→ **ASSIGNMENT**
Search the records for the string "gets", then copy each line that has it.
(Beginning of GIVEN DATA)
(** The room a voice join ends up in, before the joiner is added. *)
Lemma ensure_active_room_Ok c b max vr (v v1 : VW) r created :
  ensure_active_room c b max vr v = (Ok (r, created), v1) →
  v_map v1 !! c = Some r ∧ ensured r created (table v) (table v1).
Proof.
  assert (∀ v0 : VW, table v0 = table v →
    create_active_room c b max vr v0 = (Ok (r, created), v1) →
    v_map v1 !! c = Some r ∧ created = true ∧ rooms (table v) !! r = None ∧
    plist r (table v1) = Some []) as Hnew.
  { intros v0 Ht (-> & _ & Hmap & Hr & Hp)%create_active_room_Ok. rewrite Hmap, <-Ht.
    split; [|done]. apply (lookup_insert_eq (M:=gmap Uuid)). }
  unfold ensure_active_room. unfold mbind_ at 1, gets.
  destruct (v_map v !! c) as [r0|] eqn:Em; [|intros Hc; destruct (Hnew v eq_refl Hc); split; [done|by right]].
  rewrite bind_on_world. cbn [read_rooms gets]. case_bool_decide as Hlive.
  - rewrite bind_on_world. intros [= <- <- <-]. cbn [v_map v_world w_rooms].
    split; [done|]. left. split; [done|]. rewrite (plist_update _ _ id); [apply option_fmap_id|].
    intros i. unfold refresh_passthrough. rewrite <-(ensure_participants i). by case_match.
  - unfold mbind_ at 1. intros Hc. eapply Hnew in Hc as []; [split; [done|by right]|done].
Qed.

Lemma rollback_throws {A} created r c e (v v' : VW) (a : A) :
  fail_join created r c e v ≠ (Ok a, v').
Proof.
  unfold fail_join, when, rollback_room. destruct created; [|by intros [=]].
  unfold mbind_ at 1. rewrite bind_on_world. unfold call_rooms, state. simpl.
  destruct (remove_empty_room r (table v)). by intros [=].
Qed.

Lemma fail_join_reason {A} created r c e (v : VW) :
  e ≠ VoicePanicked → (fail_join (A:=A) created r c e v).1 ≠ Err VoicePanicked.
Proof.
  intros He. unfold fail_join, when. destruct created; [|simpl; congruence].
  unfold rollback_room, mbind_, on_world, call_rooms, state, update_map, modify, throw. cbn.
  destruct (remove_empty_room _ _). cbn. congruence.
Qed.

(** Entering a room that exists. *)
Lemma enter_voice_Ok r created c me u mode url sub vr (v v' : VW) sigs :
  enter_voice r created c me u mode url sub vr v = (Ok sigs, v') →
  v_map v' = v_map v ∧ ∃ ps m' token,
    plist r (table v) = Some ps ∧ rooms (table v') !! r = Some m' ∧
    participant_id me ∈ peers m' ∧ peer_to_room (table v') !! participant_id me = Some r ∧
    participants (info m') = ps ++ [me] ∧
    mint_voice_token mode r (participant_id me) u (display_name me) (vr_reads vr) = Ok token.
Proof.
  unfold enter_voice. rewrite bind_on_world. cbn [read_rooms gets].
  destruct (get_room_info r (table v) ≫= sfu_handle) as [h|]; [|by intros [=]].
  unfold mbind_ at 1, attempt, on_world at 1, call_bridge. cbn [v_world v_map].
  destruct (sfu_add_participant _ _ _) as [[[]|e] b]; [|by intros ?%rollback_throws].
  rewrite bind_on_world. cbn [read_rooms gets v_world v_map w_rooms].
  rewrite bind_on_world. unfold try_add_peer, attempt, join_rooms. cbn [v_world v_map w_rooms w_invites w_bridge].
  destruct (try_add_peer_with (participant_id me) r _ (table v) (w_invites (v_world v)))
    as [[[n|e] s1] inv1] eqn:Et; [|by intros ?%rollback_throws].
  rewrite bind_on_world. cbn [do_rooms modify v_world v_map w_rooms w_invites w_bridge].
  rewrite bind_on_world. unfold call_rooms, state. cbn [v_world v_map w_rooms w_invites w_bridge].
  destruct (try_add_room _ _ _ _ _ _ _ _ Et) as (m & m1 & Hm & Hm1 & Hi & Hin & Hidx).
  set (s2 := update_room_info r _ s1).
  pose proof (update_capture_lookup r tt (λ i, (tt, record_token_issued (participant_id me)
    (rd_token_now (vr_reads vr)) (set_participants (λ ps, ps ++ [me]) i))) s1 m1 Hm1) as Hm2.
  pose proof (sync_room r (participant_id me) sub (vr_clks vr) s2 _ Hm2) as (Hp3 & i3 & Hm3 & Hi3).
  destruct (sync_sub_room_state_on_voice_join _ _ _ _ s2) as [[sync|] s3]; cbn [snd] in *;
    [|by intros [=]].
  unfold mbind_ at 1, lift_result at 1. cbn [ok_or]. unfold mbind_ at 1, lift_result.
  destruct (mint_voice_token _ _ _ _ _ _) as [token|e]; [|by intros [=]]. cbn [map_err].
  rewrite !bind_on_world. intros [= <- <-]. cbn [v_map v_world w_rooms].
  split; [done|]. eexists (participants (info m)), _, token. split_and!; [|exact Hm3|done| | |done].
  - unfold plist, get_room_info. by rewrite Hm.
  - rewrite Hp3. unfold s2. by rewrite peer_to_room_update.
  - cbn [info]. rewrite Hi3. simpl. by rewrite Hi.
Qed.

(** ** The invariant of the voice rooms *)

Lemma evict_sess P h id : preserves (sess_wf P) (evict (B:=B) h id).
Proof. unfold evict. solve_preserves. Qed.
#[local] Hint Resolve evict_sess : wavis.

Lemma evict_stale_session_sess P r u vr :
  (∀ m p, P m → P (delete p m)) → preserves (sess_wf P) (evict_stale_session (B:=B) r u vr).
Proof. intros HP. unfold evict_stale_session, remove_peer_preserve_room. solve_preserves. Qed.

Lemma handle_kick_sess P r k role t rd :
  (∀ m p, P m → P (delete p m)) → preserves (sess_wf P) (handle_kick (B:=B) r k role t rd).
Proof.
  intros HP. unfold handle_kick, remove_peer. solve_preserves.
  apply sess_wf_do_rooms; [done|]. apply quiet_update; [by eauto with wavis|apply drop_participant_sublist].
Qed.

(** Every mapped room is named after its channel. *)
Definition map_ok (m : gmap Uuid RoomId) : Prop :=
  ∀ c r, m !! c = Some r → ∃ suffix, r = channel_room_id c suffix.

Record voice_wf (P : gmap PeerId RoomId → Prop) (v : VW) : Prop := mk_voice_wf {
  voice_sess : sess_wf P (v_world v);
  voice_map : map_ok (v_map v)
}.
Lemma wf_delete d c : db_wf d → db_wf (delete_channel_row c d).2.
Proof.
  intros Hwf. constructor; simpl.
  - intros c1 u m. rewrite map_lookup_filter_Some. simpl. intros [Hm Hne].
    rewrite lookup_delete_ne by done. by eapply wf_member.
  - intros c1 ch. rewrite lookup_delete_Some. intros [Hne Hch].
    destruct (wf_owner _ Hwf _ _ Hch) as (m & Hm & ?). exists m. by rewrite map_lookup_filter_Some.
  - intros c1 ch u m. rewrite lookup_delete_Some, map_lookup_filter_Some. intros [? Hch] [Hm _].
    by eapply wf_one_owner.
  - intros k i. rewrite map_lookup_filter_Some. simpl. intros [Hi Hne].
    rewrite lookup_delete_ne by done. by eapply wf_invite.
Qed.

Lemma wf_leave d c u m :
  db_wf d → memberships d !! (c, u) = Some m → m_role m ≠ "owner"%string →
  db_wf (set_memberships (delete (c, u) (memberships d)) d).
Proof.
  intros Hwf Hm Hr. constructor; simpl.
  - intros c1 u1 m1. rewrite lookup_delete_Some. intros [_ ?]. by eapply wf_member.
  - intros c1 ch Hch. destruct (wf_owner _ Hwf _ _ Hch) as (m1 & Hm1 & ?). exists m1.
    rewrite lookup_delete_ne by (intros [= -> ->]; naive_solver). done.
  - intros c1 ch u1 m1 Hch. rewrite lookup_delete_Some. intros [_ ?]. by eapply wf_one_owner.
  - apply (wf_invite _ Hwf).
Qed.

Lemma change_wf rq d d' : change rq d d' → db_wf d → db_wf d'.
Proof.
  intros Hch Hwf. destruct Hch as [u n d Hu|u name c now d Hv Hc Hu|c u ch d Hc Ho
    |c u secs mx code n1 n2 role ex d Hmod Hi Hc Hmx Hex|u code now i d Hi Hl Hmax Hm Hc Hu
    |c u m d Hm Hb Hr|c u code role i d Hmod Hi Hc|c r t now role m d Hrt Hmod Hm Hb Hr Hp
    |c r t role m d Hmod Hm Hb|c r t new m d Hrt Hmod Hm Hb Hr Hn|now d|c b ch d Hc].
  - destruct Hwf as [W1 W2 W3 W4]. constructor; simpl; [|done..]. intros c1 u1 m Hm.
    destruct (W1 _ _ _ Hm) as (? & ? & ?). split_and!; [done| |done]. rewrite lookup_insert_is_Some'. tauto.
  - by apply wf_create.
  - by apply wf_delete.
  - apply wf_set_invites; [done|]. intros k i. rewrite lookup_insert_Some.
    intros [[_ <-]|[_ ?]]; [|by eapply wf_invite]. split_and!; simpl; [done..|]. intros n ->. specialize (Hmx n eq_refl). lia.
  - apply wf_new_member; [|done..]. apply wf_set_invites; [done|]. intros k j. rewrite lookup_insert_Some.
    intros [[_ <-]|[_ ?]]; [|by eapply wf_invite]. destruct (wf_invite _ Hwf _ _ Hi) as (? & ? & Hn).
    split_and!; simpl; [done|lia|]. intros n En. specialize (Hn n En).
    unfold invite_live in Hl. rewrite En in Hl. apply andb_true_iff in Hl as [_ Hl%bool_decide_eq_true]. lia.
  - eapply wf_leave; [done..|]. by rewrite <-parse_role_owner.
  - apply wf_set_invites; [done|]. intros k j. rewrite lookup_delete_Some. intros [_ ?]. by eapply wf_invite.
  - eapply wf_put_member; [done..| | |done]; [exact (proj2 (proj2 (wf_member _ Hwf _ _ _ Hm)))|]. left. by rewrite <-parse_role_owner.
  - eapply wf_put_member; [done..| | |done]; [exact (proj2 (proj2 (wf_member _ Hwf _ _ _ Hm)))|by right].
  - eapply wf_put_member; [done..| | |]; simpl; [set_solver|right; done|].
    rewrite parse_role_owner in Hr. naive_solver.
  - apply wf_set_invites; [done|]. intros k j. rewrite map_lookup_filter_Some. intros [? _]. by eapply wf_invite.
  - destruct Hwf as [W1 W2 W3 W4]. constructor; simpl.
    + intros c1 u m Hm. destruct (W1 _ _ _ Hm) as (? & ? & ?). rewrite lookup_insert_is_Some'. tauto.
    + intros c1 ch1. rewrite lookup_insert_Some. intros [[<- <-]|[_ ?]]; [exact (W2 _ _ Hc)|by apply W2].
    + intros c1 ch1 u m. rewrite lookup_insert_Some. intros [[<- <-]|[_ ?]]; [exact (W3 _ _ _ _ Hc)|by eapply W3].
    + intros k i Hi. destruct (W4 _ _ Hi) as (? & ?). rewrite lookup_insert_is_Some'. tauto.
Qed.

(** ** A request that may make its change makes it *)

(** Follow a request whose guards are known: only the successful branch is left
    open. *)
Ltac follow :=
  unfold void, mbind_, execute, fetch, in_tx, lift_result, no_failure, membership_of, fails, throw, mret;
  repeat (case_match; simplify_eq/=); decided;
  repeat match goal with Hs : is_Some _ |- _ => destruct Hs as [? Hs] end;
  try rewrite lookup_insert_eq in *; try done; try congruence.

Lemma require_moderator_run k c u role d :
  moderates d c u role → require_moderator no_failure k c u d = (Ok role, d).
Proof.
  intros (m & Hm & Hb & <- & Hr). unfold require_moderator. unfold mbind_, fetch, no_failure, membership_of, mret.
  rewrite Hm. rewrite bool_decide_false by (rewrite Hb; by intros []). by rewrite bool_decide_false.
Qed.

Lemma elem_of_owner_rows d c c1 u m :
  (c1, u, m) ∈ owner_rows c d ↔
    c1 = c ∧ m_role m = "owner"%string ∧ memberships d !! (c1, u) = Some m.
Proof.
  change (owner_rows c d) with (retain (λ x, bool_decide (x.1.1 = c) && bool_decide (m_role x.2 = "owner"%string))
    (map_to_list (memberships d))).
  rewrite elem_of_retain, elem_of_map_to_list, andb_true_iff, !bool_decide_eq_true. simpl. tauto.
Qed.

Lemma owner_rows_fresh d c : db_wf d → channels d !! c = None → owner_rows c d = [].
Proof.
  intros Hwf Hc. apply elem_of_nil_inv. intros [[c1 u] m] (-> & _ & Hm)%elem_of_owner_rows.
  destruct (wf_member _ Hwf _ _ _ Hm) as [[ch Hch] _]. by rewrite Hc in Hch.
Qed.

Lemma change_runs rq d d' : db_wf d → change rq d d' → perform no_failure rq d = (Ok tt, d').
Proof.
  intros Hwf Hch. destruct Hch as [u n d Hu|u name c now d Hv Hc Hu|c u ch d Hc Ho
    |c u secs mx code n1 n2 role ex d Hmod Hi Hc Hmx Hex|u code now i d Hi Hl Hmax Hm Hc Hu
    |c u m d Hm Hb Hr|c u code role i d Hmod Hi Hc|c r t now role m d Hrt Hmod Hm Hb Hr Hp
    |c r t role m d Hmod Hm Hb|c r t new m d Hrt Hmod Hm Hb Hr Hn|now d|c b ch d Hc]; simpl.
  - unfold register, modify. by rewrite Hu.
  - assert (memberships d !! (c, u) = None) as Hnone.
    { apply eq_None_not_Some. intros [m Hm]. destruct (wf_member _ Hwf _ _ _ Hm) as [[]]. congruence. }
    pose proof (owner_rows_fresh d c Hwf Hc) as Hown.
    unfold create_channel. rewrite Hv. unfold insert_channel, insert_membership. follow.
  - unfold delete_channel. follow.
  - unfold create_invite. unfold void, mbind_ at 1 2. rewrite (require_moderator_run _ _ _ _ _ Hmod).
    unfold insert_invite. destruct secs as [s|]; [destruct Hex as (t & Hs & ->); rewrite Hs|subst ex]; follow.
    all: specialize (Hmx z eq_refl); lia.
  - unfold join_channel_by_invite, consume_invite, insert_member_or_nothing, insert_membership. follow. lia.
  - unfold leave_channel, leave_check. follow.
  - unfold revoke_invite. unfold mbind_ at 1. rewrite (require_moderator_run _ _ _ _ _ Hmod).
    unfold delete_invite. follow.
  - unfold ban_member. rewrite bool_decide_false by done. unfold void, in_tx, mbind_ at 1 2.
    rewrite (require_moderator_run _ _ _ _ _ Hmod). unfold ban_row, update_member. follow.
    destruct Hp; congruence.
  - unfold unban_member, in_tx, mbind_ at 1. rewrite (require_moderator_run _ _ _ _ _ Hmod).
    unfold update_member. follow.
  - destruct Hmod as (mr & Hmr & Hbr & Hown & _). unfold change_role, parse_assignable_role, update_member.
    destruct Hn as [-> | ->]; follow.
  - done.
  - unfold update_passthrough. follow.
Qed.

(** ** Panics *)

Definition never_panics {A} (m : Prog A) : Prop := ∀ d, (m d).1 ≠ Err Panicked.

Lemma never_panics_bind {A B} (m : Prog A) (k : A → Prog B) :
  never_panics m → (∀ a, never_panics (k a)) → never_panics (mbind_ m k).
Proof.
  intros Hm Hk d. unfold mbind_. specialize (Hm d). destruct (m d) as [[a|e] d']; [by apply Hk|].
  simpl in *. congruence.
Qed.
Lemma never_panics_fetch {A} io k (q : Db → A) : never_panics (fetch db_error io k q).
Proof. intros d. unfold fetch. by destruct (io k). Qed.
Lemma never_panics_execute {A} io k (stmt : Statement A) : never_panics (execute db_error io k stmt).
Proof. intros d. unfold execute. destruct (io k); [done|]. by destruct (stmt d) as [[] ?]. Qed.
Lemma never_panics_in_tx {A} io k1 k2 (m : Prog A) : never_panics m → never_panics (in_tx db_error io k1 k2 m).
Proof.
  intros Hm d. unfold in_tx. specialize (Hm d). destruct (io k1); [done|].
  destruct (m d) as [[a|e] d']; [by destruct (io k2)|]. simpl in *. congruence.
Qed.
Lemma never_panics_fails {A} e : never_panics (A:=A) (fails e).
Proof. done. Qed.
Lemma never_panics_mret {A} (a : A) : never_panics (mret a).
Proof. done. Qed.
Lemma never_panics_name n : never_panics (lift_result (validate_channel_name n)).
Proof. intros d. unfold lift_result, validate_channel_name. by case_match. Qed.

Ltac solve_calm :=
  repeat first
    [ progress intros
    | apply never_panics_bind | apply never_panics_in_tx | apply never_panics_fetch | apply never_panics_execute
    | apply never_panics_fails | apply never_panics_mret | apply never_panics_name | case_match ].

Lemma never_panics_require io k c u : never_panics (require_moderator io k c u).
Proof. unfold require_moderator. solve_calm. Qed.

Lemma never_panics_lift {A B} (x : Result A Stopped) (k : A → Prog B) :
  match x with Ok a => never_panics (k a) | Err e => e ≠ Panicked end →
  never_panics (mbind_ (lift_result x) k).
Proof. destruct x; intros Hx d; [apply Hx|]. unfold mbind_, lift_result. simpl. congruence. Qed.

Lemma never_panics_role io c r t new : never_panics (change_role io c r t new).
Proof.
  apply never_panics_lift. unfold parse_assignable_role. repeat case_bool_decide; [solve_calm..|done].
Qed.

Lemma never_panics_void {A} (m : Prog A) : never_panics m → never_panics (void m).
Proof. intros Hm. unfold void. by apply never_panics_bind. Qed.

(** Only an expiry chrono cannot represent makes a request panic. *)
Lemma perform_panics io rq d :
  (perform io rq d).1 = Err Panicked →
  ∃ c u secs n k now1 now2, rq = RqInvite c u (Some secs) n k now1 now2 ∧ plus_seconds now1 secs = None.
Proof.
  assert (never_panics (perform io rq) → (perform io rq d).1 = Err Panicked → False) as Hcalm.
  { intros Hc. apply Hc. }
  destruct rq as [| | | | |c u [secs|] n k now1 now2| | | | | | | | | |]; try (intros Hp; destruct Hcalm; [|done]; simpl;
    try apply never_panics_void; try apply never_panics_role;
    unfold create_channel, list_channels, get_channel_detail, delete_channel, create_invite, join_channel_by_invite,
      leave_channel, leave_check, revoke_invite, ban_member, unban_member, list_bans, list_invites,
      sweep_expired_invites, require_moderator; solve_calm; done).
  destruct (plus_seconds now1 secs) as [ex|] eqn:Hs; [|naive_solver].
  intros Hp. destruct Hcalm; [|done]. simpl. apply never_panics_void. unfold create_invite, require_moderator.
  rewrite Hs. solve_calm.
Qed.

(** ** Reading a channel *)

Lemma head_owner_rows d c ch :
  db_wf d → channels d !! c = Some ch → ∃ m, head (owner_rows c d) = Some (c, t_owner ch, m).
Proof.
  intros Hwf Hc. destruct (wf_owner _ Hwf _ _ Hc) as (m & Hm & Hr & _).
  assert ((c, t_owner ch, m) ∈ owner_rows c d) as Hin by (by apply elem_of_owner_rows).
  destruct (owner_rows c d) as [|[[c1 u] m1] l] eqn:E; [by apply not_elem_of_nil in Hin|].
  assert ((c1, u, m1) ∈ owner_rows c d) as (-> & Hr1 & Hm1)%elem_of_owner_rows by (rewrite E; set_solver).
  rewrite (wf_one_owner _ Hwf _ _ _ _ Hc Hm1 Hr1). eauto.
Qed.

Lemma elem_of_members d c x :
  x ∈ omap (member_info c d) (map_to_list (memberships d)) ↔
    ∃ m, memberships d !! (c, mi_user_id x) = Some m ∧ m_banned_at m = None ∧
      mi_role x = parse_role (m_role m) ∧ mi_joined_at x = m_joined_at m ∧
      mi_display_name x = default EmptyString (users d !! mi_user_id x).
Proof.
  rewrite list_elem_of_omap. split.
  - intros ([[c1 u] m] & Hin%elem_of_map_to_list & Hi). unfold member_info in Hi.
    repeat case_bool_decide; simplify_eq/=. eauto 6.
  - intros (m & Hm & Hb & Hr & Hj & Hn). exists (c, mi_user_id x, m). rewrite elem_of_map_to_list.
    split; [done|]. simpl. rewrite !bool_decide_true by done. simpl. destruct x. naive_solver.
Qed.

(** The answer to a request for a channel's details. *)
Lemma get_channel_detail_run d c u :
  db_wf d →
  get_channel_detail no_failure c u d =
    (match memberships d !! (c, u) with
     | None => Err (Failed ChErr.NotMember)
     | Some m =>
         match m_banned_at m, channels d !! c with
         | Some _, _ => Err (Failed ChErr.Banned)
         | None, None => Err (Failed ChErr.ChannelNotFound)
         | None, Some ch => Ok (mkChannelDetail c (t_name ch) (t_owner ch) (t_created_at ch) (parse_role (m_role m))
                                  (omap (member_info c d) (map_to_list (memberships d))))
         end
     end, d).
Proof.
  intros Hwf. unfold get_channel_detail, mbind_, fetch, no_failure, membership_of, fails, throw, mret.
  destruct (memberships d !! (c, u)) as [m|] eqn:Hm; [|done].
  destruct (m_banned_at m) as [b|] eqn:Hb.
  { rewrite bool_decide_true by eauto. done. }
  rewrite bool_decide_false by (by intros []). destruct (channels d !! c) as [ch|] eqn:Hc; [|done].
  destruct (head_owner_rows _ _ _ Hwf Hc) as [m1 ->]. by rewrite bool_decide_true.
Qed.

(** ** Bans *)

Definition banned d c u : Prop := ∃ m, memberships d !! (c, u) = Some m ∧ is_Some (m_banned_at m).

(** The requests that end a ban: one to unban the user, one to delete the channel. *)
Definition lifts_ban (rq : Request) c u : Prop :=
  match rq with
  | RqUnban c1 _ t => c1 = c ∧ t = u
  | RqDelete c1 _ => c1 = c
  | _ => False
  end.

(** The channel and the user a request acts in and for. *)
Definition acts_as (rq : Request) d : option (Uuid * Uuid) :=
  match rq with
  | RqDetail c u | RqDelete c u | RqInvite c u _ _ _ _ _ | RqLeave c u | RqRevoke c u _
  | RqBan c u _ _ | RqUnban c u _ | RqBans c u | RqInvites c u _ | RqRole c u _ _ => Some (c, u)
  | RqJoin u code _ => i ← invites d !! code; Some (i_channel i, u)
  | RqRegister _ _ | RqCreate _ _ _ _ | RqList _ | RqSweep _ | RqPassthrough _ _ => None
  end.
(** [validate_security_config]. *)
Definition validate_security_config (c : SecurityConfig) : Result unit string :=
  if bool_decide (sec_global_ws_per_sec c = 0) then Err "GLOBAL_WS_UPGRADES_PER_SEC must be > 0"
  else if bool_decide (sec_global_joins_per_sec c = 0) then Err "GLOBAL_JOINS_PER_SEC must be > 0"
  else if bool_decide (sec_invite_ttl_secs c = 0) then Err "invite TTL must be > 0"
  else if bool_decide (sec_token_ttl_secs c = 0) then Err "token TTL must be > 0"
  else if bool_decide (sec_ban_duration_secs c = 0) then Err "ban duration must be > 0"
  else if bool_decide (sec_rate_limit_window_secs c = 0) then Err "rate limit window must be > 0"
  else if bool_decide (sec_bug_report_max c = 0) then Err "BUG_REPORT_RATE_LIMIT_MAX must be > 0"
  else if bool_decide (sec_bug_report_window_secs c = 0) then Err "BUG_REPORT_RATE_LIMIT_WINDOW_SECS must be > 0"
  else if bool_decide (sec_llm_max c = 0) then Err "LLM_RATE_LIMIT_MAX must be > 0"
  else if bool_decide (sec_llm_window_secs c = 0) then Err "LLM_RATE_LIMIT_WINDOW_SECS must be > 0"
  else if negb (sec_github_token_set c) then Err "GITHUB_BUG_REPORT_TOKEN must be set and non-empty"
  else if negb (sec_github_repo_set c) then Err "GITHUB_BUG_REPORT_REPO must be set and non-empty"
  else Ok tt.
(End of GIVEN DATA)
→ **SOLUTION**
  unfold ensure_active_room. unfold mbind_ at 1, gets.
  rewrite bind_on_world. cbn [read_rooms gets]. case_bool_decide as Hlive.
  unfold enter_voice. rewrite bind_on_world. cbn [read_rooms gets].
  rewrite bind_on_world. cbn [read_rooms gets v_world v_map w_rooms].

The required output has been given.